Wednesday, October 15, 2008
These are troubling days in the world financial markets. It's like riding a roller coaster. The interesting thing is that I don't have much fear about financial security. It's not that I have a lot of money. But I do have enough money to live on, and I have "things". I'm comfortable, made some sound investments that seemed good a few years ago, have a nice home and car, and a secure job. So I don't have a lot of anxiety about the financial market.
But there are lots of people who are living on the edge. And I know some of them from Al-Anon meetings. They have lost their homes and savings because of alcoholism. And yet last night I heard some one express that even though they had lost so much, they were still not fearful about the economy. They had learned to live a simpler life and one that wasn't dependent upon having so many "things".

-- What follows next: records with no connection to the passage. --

(** The client is the pooled one, and releasing it for good empties the pool. *)
Lemma wp_drop_client {A} c (k : M dl_g A) Q s :
  dl_owns (glob s) (trace s) -> s_http_client (http (glob s)) = Some c ->
  (forall s', dl_owns (glob s') (trace s') -> received (trace s') = received (trace s) ->
     answer (trace s') = answer (trace s) ->
     non_http (glob s') = non_http (glob s) -> wp k Q s') ->
  wp (on_http (release_http_client c true) ;; k) Q s.
Proof.
  intros Ho Hc Hk. apply wp_bind.
  eapply (wp_on_http _ (fun o _ => o = Ret tt)); [exact Ho|apply (uses_pool EmptyString c true)| |].
  - eapply wp_mono; [apply wp_release; [apply Ho|exact Hc]|]. intros o s' (-> & Hp & _). done.
  - intros o s' Ho' R' A' N' ->. by apply Hk.
Qed.

Lemma wp_http_attempt url attempt rest client clen s :
  (attempt = 1%nat /\ rest = [] \/
   attempt = 0%nat /\ forall c client s1, dl_owns (glob s1) (trace s1) ->
     wp (http_connect url rest client c) (connect_post s1) s1) ->
  dl_owns (glob s) (trace s) ->
  wp (http_connect url (attempt :: rest) client clen) (connect_post s) s.
Proof.
  intros Hrest Ho. cbn [http_connect]. apply wp_bind.
  eapply (wp_on_http _ (fun o g => o = Ret (s_http_client g)));
    [exact Ho|apply (uses_pool url 0 true)| |].
  { eapply wp_mono; [apply wp_get_http_client, Ho|]. intros o s' (c & -> & Hp & Hc). by rewrite Hc. }
  intros o s1 O1 R1 A1 N1 ->. destruct (s_http_client (http (glob s1))) as [c|] eqn:Ec.
  2: { apply wp_ret. exists None. by split_and!. }
  assert (Hgo : forall s2 client' clen', dl_owns (glob s2) (trace s2) ->
    received (trace s2) = received (trace s) -> non_http (glob s2) = non_http (glob s) ->
    attempt = 0%nat -> wp (http_connect url rest client' clen') (connect_post s) s2).
  { intros s2 cl' cn' O2 R2 N2 E. destruct Hrest as [[? _]|[_ Hw]]; [congruence|].
    eapply wp_mono; [by apply Hw|]. intros o s3 (r & -> & O3 & R3 & N3 & H3).
    exists r. split_and!; try done; congruence. }
  assert (Hnone : forall s2, dl_owns (glob s2) (trace s2) ->
    received (trace s2) = received (trace s) -> non_http (glob s2) = non_http (glob s) ->
    connect_post s (Ret None) s2) by (intros s2 ? ? ?; exists None; by split_and!).
  apply wp_bind. eapply (wp_dl_http (HttpOpen c)); [exact O1|exact Ec|done|].
  intros err s2 G2 O2 R2 A2. rewrite <- G2 in Ec.
  destruct (is_ok err); cbn [negb].
  - apply wp_bind. eapply (wp_dl_http (HttpFetchHeaders c)); [exact O2|exact Ec|done|].
    intros clen' s3 G3 O3 R3 A3. rewrite <- G3 in Ec. apply wp_bind.
    eapply (wp_dl_http (HttpGetStatusCode c)); [exact O3|exact Ec|done|].
    intros status s4 G4 O4 R4 A4. rewrite <- G4 in Ec.
    assert (N4 : non_http (glob s4) = non_http (glob s)) by congruence.
    destruct (Z.eqb_spec status 200) as [->|].
    + apply wp_ret. exists (Some (Some c, clen')). split_and!; try done; try congruence.
      by rewrite A4, A3.
    + apply wp_drop_client; [done|done|]. intros s5 O5 R5 A5 N5.
      destruct ((status <=? 0) && (attempt =? 0)%nat) eqn:E.
      * apply andb_prop in E as [_ E]. apply Nat.eqb_eq in E. apply Hgo; congruence.
      * apply wp_ret, Hnone; congruence.
  - assert (N2 : non_http (glob s2) = non_http (glob s)) by congruence.
    apply wp_drop_client; [done|done|]. intros s5 O5 R5 A5 N5.
    destruct (Nat.eqb_spec attempt 0); [apply Hgo|apply wp_ret, Hnone]; congruence.
Qed.

Lemma wp_http_connect url s :
  dl_owns (glob s) (trace s) ->
  wp (http_connect url [0; 1]%nat None 0) (connect_post s) s.
Proof.
  intros Ho. apply wp_http_attempt; [right; split; [done|]|done].
  intros c client s1 O1. apply wp_http_attempt; [by left|done].
Qed.

(** ** Closing the file *)

(** The card takes everything it is handed when a stream is flushed. *)
Definition card_drains : Prop := forall n w, (n <= fst (handle (IoDrain n) w))%nat.

Definition non_sd (g : dl_g) : pool * pp_bufs * sd_write_job := (http g, bufs g, job g).

(** The handles are accounted for, the writer task runs, the open streams are
    [others], and the server sent [recv] and announced [ans]. *)
Record settled (others : gmap Z stream) (recv : list ascii) (ans : option Z * option Z)
    (s : sys dl_g) : Prop := {
  t_owns : dl_owns (glob s) (trace s);
  t_task : s_sd_task_handle (job (glob s)) = true;
  t_streams : streams (fs (sd (glob s))) = others;
  t_recv : received (trace s) = recv;
  t_answer : answer (trace s) = ans
}.

(** An operation on files. *)
Lemma wp_on_fs {A} (m : M posix A) (P : outcome A -> posix -> Prop) Q s :
  dl_owns (glob s) (trace s) -> uses [CIo] m ->
  wp m (fun o s' => P o (glob s')) (Sys (fs (sd (glob s))) (wld s) (trace s)) ->
  (forall o s', dl_owns (glob s') (trace s') -> received (trace s') = received (trace s) ->
     answer (trace s') = answer (trace s) ->
     non_sd (glob s') = non_sd (glob s) -> P o (fs (sd (glob s'))) -> Q o s') ->
  wp (on_fs m) Q s.
Proof.
  intros Ho Hu Hm HQ.
  eapply (wp_still [CIo]); [apply uses_zoom, Hu|reflexivity|].
  apply wp_zoom. eapply wp_mono; [exact Hm|]. intros o s' HP Hst.
  apply HQ; [|apply Hst|apply Hst|done|exact HP].
  by eapply dl_owns_still.
Qed.

(** The same with [f] still open on [p], [pend] waiting in it, over [r0]. *)
Record closing (f : Z) (p : path) (pend : list ascii) (r0 : rest) (recv : list ascii)
    (s : sys dl_g) : Prop := {
  c_owns : dl_owns (glob s) (trace s);
  c_task : s_sd_task_handle (job (glob s)) = true;
  c_stream : streams (fs (sd (glob s))) !! f = Some (Stream p 0 pend);
  c_rest : rest_of f (fs (sd (glob s))) (trace s) = r0;
  c_recv : received (trace s) = recv
}.

(** What is in the tree after the pending bytes were drained in two steps: the
    second step is that of [fclose]. *)
Definition drained (p : path) (pend : list ascii) (n n' : node) : Prop :=
  forall d0, lookup_path p n = Some (File d0) -> exists d lost,
    pend = d ++ lost /\ lookup_path p n' = Some (File (d0 ++ d)) /\
    (card_drains -> lost = []).

Lemma wp_close_only {A} f p pend n others ans recv (k : M dl_g A) Q s :
  p <> [] -> closing f p pend (n, others, ans) recv s ->
  (forall s', settled others recv ans s' -> drained p pend n (root (fs (sd (glob s')))) ->
     wp k Q s') ->
  wp (on_fs (fclose f) ;; k) Q s.
Proof.
  intros Hp [Ho Ht Hs Hr Hc] Hk. injection Hr as R1 R2 R3. apply wp_bind.
  eapply (wp_on_fs _ (fun o g => o = Ret tt /\ streams g = others /\ drained p pend n (root g)));
    [exact Ho|apply uses_fclose| |].
  - eapply wp_fclose; [exact Hs|]. intros k1 s1 -> ->. cbn. split_and!; [done|done|].
    intros d0 Hd. rewrite R1. eexists _, (drop _ pend). split; [by rewrite take_drop|].
    split; [by apply lookup_append|]. intros Hall. apply drop_ge, Hall.
  - intros o s1 O1 C1 A1 N1 (-> & S1 & D1). apply Hk; [|done].
    injection N1 as N1 N2 N3. split; congruence.
Qed.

I always thought that if I had to go back to living like a graduate student I could it do again. I could downsize the house, have one car, not eat out, sell the boat, and do a number of things that would prevent us from being bankrupt. Before Al-Anon, I wanted more things. But I've come to realize that just having those things that money can't buy is what's important: peace, serenity, love. And I'm getting all of this through the program--for free.
It seems that the longer I am in the program, the fear that used to keep me awake with anxiety in the middle of the night has been replaced by faith and gratitude. There are no guarantees about the future when it comes to the world's economy. But I know that I'll be okay. It's more than a hunch.